L’agent agrée et assermenté relatait, dans son constat d’enquête administrative du 24 juillet 2024 que Monsieur [V] [B] l’avait contacté aux fins de s’expliquer sur les faits de fraude reprochés.
A cette fin, Monsieur [V] [B] lui faisait part qu’il venait de Nouvelle-Calédonie, avoir rencontré quelqu’un qu’il ne connaît pas, lui avoir accordé sa confiance absolue en lui remettant volontairement les références, accès et codes de son compte [11], car cet intermédiaire était en capacité d’obtenir de l’argent facilement, avec une contrepartie financière pour le service rendu.
L’assuré reconnaît son erreur et le caractère volontaire de son actes suspectant une activité louche, tout en indiquant ne pas savoir comment l’intermédiaire allait agir et admettant sa méconnaissance et sa naïveté vis à vis de ce qui lui était proposé.
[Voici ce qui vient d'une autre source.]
(* ===== verification/Worker.v ===== *)
(** * Worker: a node executes one assignment (node/worker.go)

    [RunOnce] claims an assignment, prepares it, runs its executor and reports
    how it ended.  The executor is given as the program of what it does through
    its [Execution]: [Work] is a tree of events, capability calls, questions
    and operations on files that ends in a result; what it does when its context is cancelled is part of
    that program.  The lease keeper is a loop of its own ([keepLease]); to
    [RunOnce] it is the answer it stops with.  What other clients of the control
    plane do in between shows in the answers of the control plane, which is any
    implementation of the interface.  The workspace and the capability provider
    work on the files and have no access to the control plane. *)

From S2P Require Import Prelude GoStrings Json Types Event Fs Capability Instructions Outbox.

(** What an executor does: calls of the operating system on the files of the
    node besides.  A question also says for how many polls its context lasts. *)
Inductive Work :=
  | Return (r : Res Result)
  | Emit (eventType : string) (data : Any) (k : Work)
  | Invoke (call : CapabilityCall) (k : Res CapabilityResult → Work)
  | Ask (request : InteractionRequest) (polls : nat) (k : Res (option Json) → Work)
  | Files (m : M FS string) (k : Res string → Work).

Record Execution := mkExecution {
  ex_RunID : string; ex_AttemptID : string; ex_AgentID : string; ex_Runtime : RuntimeRequirement;
  ex_Source : Source; ex_Input : Input; ex_Context : list ContextItem;
  ex_Instructions : CompiledInstructions; ex_WorkDir : string }.

Section worker.
Context `{Host} `{Encoder} `{Faults} `{Durations} {X : Type} `{ControlPlane X} `{RecordCodec}.
Abbreviation MN := (M (NodeState X)).

(** A [binding.Registry]: its inventory and its provider. *)
Record Bindings := mkBindings {
  bn_Inventory : list Capability;
  bn_Execute : CapabilityRequest → M FS (option Json) }.

Record Worker := mkWorker {
  wk_Registration : NodeRegistration;
  wk_ControlPlane : bool;  (* not nil *)
  wk_Bindings : option Bindings;
  wk_Executors : option (string → option (Execution → Work));
  wk_Compiler : option (Input → InstructionBundle → Res CompiledInstructions);
  wk_Workspaces : option (string → string → WorkspaceSpec → M FS (string * M FS ()));
  wk_Outbox : option Outbox }.

Definition Register (w : Worker) : MN Node :=
  if negb (wk_ControlPlane w) then raise (errors_New "relay node: control plane is required")
  else
    let registration :=
      match wk_Bindings w with
      | Some bindings => (wk_Registration w) <| reg_Capabilities := bn_Inventory bindings |>
      | None => wk_Registration w
      end in
    on_cp (cp_RegisterNode registration).

(** ** The lease keeper *)
Definition keep_wait (remaining : Z) : Z :=
  let wait := Z.quot remaining 3 in
  let wait := if (wait >? 5 * second)%Z then (5 * second)%Z else wait in
  if (wait <? 10 * millisecond)%Z then (10 * millisecond)%Z else wait.

(** Whether the execution is cancelled, and the error returned; [rounds] is the
    number of waits the keeper's context lasts. *)
Fixpoint keepLease (rounds : nat) (a : Assignment) (now deadline : Z) : M X (bool * option Error) :=
  let remaining := (deadline - now)%Z in
  if (remaining <=? 0)%Z then mret (true, Some (sentinel ErrLeaseLost))
  else
    match rounds with
    | O => mret (false, None)
    | S rounds =>
        r ← try (cp_Renew a);
        passed ← host (λ n, (took_at n, ctx_done_at n));
        let '(spent, ended) := (passed : Z * bool) in
        let now := (now + keep_wait remaining + spent)%Z in
        match r with
        | Ok update =>
            if lu_CancelRequested update
            then mret (true, Some (wrapf ErrRunCancelled (lu_CancelReason update)))
            else keepLease rounds a now (lu_LeaseExpiresAt update)
        | Err err =>
            if ended then mret (false, None)
            else if errors_Is err ErrInvalidLease || errors_Is err ErrInvalidTransition || errors_Is err ErrNotFound
            then mret (true, Some (wrapf ErrLeaseLost (err_msg err)))
            else if (now <? deadline)%Z then keepLease rounds a now deadline
            else mret (true, Some (wrapf ErrLeaseLost (err_msg err)))
        end
    end.

(** ** Questions *)
Fixpoint poll (polls : nat) (a : Assignment) (id : string) : M X (option Json) :=
  match polls with
  | O => raise (sentinel ErrContextDone)
  | S polls =>
      value ← cp_GetInteraction a id;
      if ia_State value =s "resolved" then mret (ia_Response value) else poll polls a (ia_ID value)
  end.

(** [interactionBroker.Request] *)
Definition Request_ (polls : nat) (a : Assignment) (request : InteractionRequest) : M X (option Json) :=
  value ← cp_CreateInteraction a request;
  poll polls a (ia_ID value).

(** ** The execution *)

(** The node beside the variables of [emit]. *)
Record Emitting := mkEmitting { xe_node : NodeState X; xe_eventErr : option Error; xe_sequence : Z }.
Abbreviation MX := (M Emitting).

Definition on_node {A} (m : MN A) : MX A := λ w,
  let '(r, w') := m (mkWorld (w_tick w) (xe_node (w_st w))) in
  (r, mkWorld (w_tick w') (mkEmitting (w_st w') (xe_eventErr (w_st w)) (xe_sequence (w_st w)))).

Definition emit (w : Worker) (a : Assignment) (eventType : string) (data : Any) : MX () :=
  s ← gets id;
  match xe_eventErr s with
  | Some _ => mret ()
  | None =>
      let sequence := (xe_sequence s + 1)%Z in
      modify (λ s, mkEmitting (xe_node s) (xe_eventErr s) sequence) ;;
      r ← try (on_node match wk_Outbox w with
                       | Some o => deliver o a (pretty sequence) eventType data
                       | None => deliverEvent a (pretty sequence) eventType data
                       end);
      match r with
      | Ok _ => mret ()
      | Err err =>
          let err := wrap_text ("relay node: deliver event " +:+ eventType +:+ ": ") err in
          modify (λ s, mkEmitting (xe_node s) (Some err) (xe_sequence s))
      end
  end.

(** The fields the struct literal leaves out have their zero values. *)
Definition node_run (w : Worker) (a : Assignment) : Run :=
  mkRun (asg_RunID a) "" "" "" (req_AgentID (asg_Request a)) "" (req_Runtime (asg_Request a))
    (req_Source (asg_Request a)) RunQueued
    (mkAttempt (asg_AttemptID a) 0 (reg_ID (wk_Registration w)) "" None None AttemptQueued None None)
    None "" 0 None None None None "" None.

Definition invoker (w : Worker) (a : Assignment) : scopedCapabilities Emitting * gmap string capabilityCallState :=
  NewCapabilityInvoker (node_run w a) (req_Principal (asg_Request a)) (req_Capabilities (asg_Request a))
    (match wk_Bindings w with
     | Some bindings => Some (λ request, on_node (on_files (bn_Execute bindings request)))
     | None => None
     end)
    (Some (emit w a))
    (Some (λ key hash request, on_node (on_cp (cp_ReserveCapability a key hash request))))
    (Some (λ reservation result cause, on_node (on_cp (cp_FinishCapability a reservation result cause)))).

Fixpoint behave (w : Worker) (inv : scopedCapabilities Emitting) (a : Assignment) (b : Work)
    : M (gmap string capabilityCallState * Emitting) Result :=
  match b with
  | Return r => lift_res r
  | Emit eventType data k => on_env (emit w a eventType data) ;; behave w inv a k
  | Invoke call k => r ← try (Call inv call); behave w inv a (k r)
  | Ask request polls k =>
      r ← try (on_env (on_node (on_cp (Request_ polls a request)))); behave w inv a (k r)
  | Files m k => r ← try (on_env (on_node (on_files m))); behave w inv a (k r)
  end.

(** [errors.Join(executionErr, eventErr)] *)
Definition join_execution (r : Res Result) (eventErr : option Error) : Res Result :=
  match r, eventErr with
  | r, None => r
  | Ok _, Some e => Err e
  | Err e1, Some e2 => Err (errors_Join e1 e2)
  end.

Definition execute_work (w : Worker) (a : Assignment) (b : Work) : MN (Res Result) := λ world,
  let '(inv, calls) := invoker w a in
  let '(r, world') := behave w inv a b (mkWorld (w_tick world) (calls, mkEmitting (w_st world) None 0)) in
  (Ok (join_execution r (xe_eventErr (w_st world').2)),
   mkWorld (w_tick world') (xe_node (w_st world').2)).

Definition cancelledRun (a : Assignment) : Run :=
  mkRun (asg_RunID a) "" "" "" (req_AgentID (asg_Request a)) "" (req_Runtime (asg_Request a))
    (req_Source (asg_Request a)) RunCancelled
    (mkAttempt (asg_AttemptID a) 0 "" "" None None AttemptCancelled None None)
    None "" 0 None None None None "" None.
Definition succeededRun (a : Assignment) (result : Result) : Run :=
  mkRun (asg_RunID a) "" "" "" (req_AgentID (asg_Request a)) "" (req_Runtime (asg_Request a))
    (req_Source (asg_Request a)) RunSucceeded zero (Some result) "" 0 None None None None "" None.

(** [errors.Join] of errors that may be nil. *)
Definition join_opt (e1 e2 : option Error) : option Error :=
  match e1, e2 with
  | Some e1, Some e2 => Some (errors_Join e1 e2)
  | Some e, None | None, Some e => Some e
  | None, None => None
  end.
Definition res_err {A} (r : Res A) : option Error := match r with Ok _ => None | Err e => Some e end.
Definition is_cancelled (e : option Error) : bool :=
  match e with Some e => errors_Is e ErrRunCancelled | None => false end.

(** The common end of [failRun] and of the completion: the acknowledgement of a
    cancellation ([cause] is what is joined before the reports). *)
Definition acknowledge (a : Assignment) (reported : option Error) : MN Run :=
  r ← try (on_cp (cp_AcknowledgeCancellation a));
  match r with
  | Err err =>
      if negb (errors_Is err ErrInvalidTransition)
      then raise (default err (join_opt reported (Some err)))
      else mret (cancelledRun a)
  | Ok _ => mret (cancelledRun a)
  end.

Definition failRun (a : Assignment) (keeper : nat → option Error) (cause : Error) : MN Run :=
  reportErr ← try (retryFinalReport (on_cp (cp_Fail a (err_msg cause))));
  leaseErr ← host keeper;
  if is_cancelled (res_err reportErr) || is_cancelled leaseErr
  then acknowledge a (join_opt (Some cause) (join_opt (res_err reportErr) leaseErr))
  else if is_ok reportErr then raise cause
  else raise (default cause (join_opt (Some cause) (join_opt (res_err reportErr) leaseErr))).

Definition completeRun (a : Assignment) (keeper : nat → option Error) (result : Result) : MN Run :=
  completeErr ← try (retryFinalReport (on_cp (cp_Complete a result)));
  leaseErr ← host keeper;
  if is_cancelled (res_err completeErr) || is_cancelled leaseErr
  then acknowledge a (join_opt (res_err completeErr) leaseErr)
  else match completeErr with
       | Err err => raise (default err (join_opt (Some err) leaseErr))
       | Ok _ => mret (succeededRun a result)
       end.

(** The artifacts with a reference are uploaded and replaced by their records. *)
Fixpoint upload_all (a : Assignment) (artifacts : list Artifact) : MN (list Artifact) :=
  match artifacts with
  | [] => mret []
  | artifact :: artifacts =>
      if art_Ref artifact =s "" then rest ← upload_all a artifacts; mret (artifact :: rest)
      else
        content ← on_files (os_ReadFile (art_Ref artifact));
        uploaded ← on_cp (cp_UploadArtifact a artifact content);
        rest ← upload_all a artifacts;
        mret (uploaded :: rest)
  end.

Definition fail_early {A} (a : Assignment) (cause : Error) : MN A :=
  try (on_cp (cp_Fail a (err_msg cause))) ;; raise cause.

Definition prepare_workspace (w : Worker) (a : Assignment) : MN (string * M FS ()) :=
  let spec := req_Workspace (asg_Request a) in
  if ws_Kind spec =s "" then mret ("", mret ())
  else
    match wk_Workspaces w with
    | None => fail_early a (errors_New "workspace requested but no workspace provider is configured")
    | Some prepare =>
        r ← try (on_files (prepare (asg_RunID a) (asg_AttemptID a) spec));
        match r with
        | Err err => fail_early a err
        | Ok prepared => mret prepared
        end
    end.

Definition node_compile (w : Worker) (a : Assignment) : Res CompiledInstructions :=
  let request := asg_Request a in
  let bundle := req_Instructions request in
  let bundle :=
    if req_Capabilities request is [] then bundle
    else mkBundle (ib_Runtime bundle ++ [CapabilityToolInstruction (req_Capabilities request)])
           (ib_Host bundle) (ib_Workspace bundle) (ib_Agent bundle) (ib_Turn bundle) in
  match wk_Compiler w with
  | Some compile => compile (req_Input request) bundle
  | None => Ok (Compile (req_Input request) bundle)
  end.

(** From the successful start on. *)
Definition run_started (w : Worker) (keeper : nat → option Error) (a : Assignment) (b : Work) : MN Run :=
  executed ← execute_work w a b;
  match (executed : Res Result) with
  | Err cause => failRun a keeper cause
  | Ok result =>
      r ← try (upload_all a (res_Artifacts result));
      match r with
      | Err cause => failRun a keeper cause
      | Ok artifacts => completeRun a keeper (mkResult (res_Summary result) (res_Output result) artifacts)
      end
  end.

Definition run_prepared (w : Worker) (keeper : nat → option Error) (a : Assignment)
    (executor : Execution → Work) (workDir : string) : MN Run :=
  match node_compile w a with
  | Err err => fail_early a err
  | Ok compiled =>
      let request := asg_Request a in
      started ← try (on_cp (cp_Start a));
      match started with
      | Err err =>
          if errors_Is err ErrRunCancelled
          then on_cp (cp_AcknowledgeCancellation a) ;; mret (cancelledRun a)
          else raise err
      | Ok _ =>
          run_started w keeper a
            (executor (mkExecution (asg_RunID a) (asg_AttemptID a) (req_AgentID request) (req_Runtime request)
                         (req_Source request) (req_Input request) (req_Context request) compiled workDir))
      end
  end.

(** [keeper n] is what [keepLease] returned if it was stopped at the n-th moment. *)
Definition RunOnce (w : Worker) (keeper : nat → option Error) : MN Run :=
  match wk_ControlPlane w, wk_Executors w with
  | true, Some executors =>
      a ← on_cp (cp_Claim (reg_ID (wk_Registration w)));
      let provider := rr_Provider (req_Runtime (asg_Request a)) in
      match executors provider with
      | None => fail_early a (errors_New ("runtime provider " +:+ fmt_quote provider +:+ " is unavailable"))
      | Some executor =>
          prepared ← prepare_workspace w a;
          r ← try (run_prepared w keeper a executor prepared.1);
          try (on_files prepared.2) ;;
          lift_res r
      end
  | _, _ => raise (errors_New "relay node: control plane and executors are required")
  end.
End worker.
En application des articles L 114-17- 1 et L 147-17-2 du code de la sécurité sociale, le directeur de la caisse, après avis d’une commission, peut prononcer une pénalité financière.
Considérant que les faits commis constituent une fraude au sens de l’article R 147-11 du code de la sécurité sociale, le directeur de la [15] a adressé à Monsieur [V] [B] le 04 juillet 2024 un courrier intitulé « notification des faits susceptibles de faire l’objet d’une pénalité financière », renvoyé à la nouvelle adresse le 15 juillet 2024 et réceptionné le 22 juillet 2024.
Les observations de l’assuré n’ayant pas permis de revoir les griefs reprochés, conformément à l’article R 147-11-2 du code de la sécurité sociale, le directeur de la caisse, ayant décidé de poursuivre la procédure, a saisi le directeur général de l'[24] ([23]) d’une demande d’avis conforme, le 13 août 2024.
Suite à l’avis favorable rendu le 17 septembre 2024, le directeur de la [15] a notifié le 23 septembre 2024 à Monsieur [V] [B], une pénalité financière d’un montant de 4000,00€, courrier recommandé réceptionné le 05 octobre 2025.
Conformément à l’article L 147-11 du code de la sécurité sociale, il s’agit d’une fraude, Monsieur [V] [B] ayant tenté de percevoir des indemnités journalières en produisant de faux documents.
Le montant a été fixé conformément aux textes, en fonction du caractère frauduleux, de la gravité des faits reprochés, de la personnalité de l’assuré, de sa situation sociale et de ses explications.
A l’exception des cotisations et majorations de retard, les créances des caisses nées de l’application de la législation de la sécurité sociale, peuvent, selon l’article L 256-4 du code de la sécurité sociale, être réduites en cas de précarité de la situation du débiteur par décision motivée de la caisse, sauf en cas de manœuvres frauduleuses ou de fausses déclarations.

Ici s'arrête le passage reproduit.